We may contact your insurance company to determine your coverage, eligibility, unmet deductible and/or your co-insurance and co-pay requirement.

When you arrive at our practice for your appointment, we will ask you to sign in. If you would like information sent to another physician or medical facility, you must authorize the release of this information, in writing (we will provide the necessary form to complete) upon registration. Also, you must provide written authorization for the release of information to your life, disability, or future health insurance carrier.

You have the right to inspect and copy your protected health information. This means you may inspect and obtain a copy of protected health information about you that is contained in a designated record set for as long as we maintain the protected health information. A “designated record set” contains medical and billing records and any other records that your physician and the practice uses for making decisions about you.  This may not include psychotherapy notes.

You must submit your request in writing to the Practice Manager in order to inspect and/or obtain a copy of your PHI. Our practice charges a fee for the cost of copying, mailing, labor, and supplies associated with your request. Our practice may deny your request to inspect and/or copy in certain limited circumstances; however you may request a review of our denial. Another health care professional chosen by us will conduct reviews.

You have the right to request a restriction of your protected health information. This means you may ask us not to use or disclose any part of your protected health information for the purposes of treatment, payment or healthcare operations. You may also request that any part of your protected health information not be disclosed to family members or friends who may be involved in your care or for notification purposes as described in this Notice of Privacy Practices. Your request must state the specific restriction requested and to whom you want the restriction to apply. Your physician is not required to agree to a restriction that you may request. If your physician believes it is in your best interest to permit use and disclosure of your protected health information, your protected health information will not be restricted. If your physician does agree to the requested restriction, we may not use or disclose your protected health information in violation of that restriction unless it is needed to provide emergency treatment. With this in mind, please discuss any restriction you wish to request with your physician. You may request a restriction by providing a written request to the practice at any time.

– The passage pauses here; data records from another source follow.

(** When the leading dimension of the initial hidden states is unknown
    (recorded as -1) and the network is unidirectional, the lowering still
    succeeds: the layer count is -1, so it builds the scaffold, with Split
    nodes that have no outputs, and no recurrent operator, binds the first
    output to an Identity of the network input and the second output to a
    Concat without inputs. *)
Theorem version_11_unknown_layer_count `{ShapeInference}
    st node X Hn P hidden input_size out0 out1 :
  rnn_call st node X Hn P "unidirectional" (-1) hidden input_size out0 out1 ->
  exists st' scaffold final final_hidden,
    CudnnRNN.version_11 node st = (Ok tt, st') /\
    primitives (new_events st st') = (scaffold ++ [final; final_hidden])%list /\
    map op_type scaffold =
      ["Slice"; "Slice"; "Slice"; "Reshape"; "Reshape"; "Reshape";
       "Split"; "Split"; "Split"; "Split"] /\
    Forall (fun n => output n = []) (drop 6 scaffold) /\
    sig final = ("Identity", [X], [out0], []) /\
    sig final_hidden = ("Concat", [], [out1], [("axis", AttrI 0)]).
Proof.
  intros Hcall.
  destruct (version_11_run _ _ _ _ _ _ _ _ _ _ _ Hcall) as (st' & Hrun & Hl).
  apply lowered_rnn_events in Hl
    as (consts & scaffold & steps & final & final_hidden & Hev & Hc & Hs & Hst & Hf & Hh).
  change (num_dirs "unidirectional") with 1 in *.
  change (int_div (-1) 1) with (-1) in *.
  rewrite range_nonpos in Hst by done. cbn [flat_map] in Hst.
  apply map_eq_nil in Hst. subst steps.
  unfold final_hidden_sig, names in Hh. rewrite range_nonpos in Hh by done.
  unfold scaffold_sig, names in Hs. rewrite range_nonpos in Hs by done.
  exists st', scaffold, final, final_hidden.
  split; [exact Hrun|]. rewrite Hev.
  rewrite !primitives_app, primitives_consts, !primitives_nodes. cbn [app map primitives].
  split; [reflexivity|].
  split; [by rewrite map_op_type_sig, Hs|].
  split; [|split; [exact Hf|exact Hh]].
  do 11 (destruct scaffold as [|? scaffold]; try discriminate).
  cbn [map] in Hs. unfold sig in Hs. cbn [drop].
  repeat (apply List.Forall_cons; [injection Hs; intros; congruence|]).
  apply List.Forall_nil.
Qed.

Lemma unidirectional_rnn_call (H0 : Z) :
  in_int64 (int_div H0 1 * 1) = true ->
  @rnn_call (rnn_state example_rnn_uni H0 5 3) example_rnn_uni "x" "h" "p" "unidirectional"
    H0 5 3 "y" "yh".
Proof.
  intros Hint. split; try reflexivity.
  - eexists. split; [reflexivity|]. by split.
  - eexists. split; [reflexivity|]. done.
  - cbn [forallb]. change (num_dirs "unidirectional") with 1. by rewrite Hint.
Qed.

You may have the right to have your physician amend your protected health information. This means you may request an amendment of protected health information about you in a designated record set for as long as we maintain this information. In certain cases, for example if we think the information is correct, or was not created by our practice, we may deny your request for an amendment. If we deny your request for amendment, you have the right to file a statement of disagreement with us and we may prepare a rebuttal to your statement and will provide you with a copy of any such rebuttal. Please contact our Practice Manager to determine if you have questions about amending your medical record. To file an amendment, your request must be in writing and must be submitted to the Practice Manager.

 

When necessary, these policies will be modified to ensure compliance with the practice operations and with State and Federal privacy regulations.

 

If you have any questions or concerns with the policies and/or procedures noted above, please contact the Practice Manager to discuss them. We trust that you are comfortable with our efforts to maintain confidentiality of the information related to you or your child’s medical care.

 

Sincerely,

Waugh Chapel Family Medicine

 

This notice was published and becomes effective on April 14, 2003.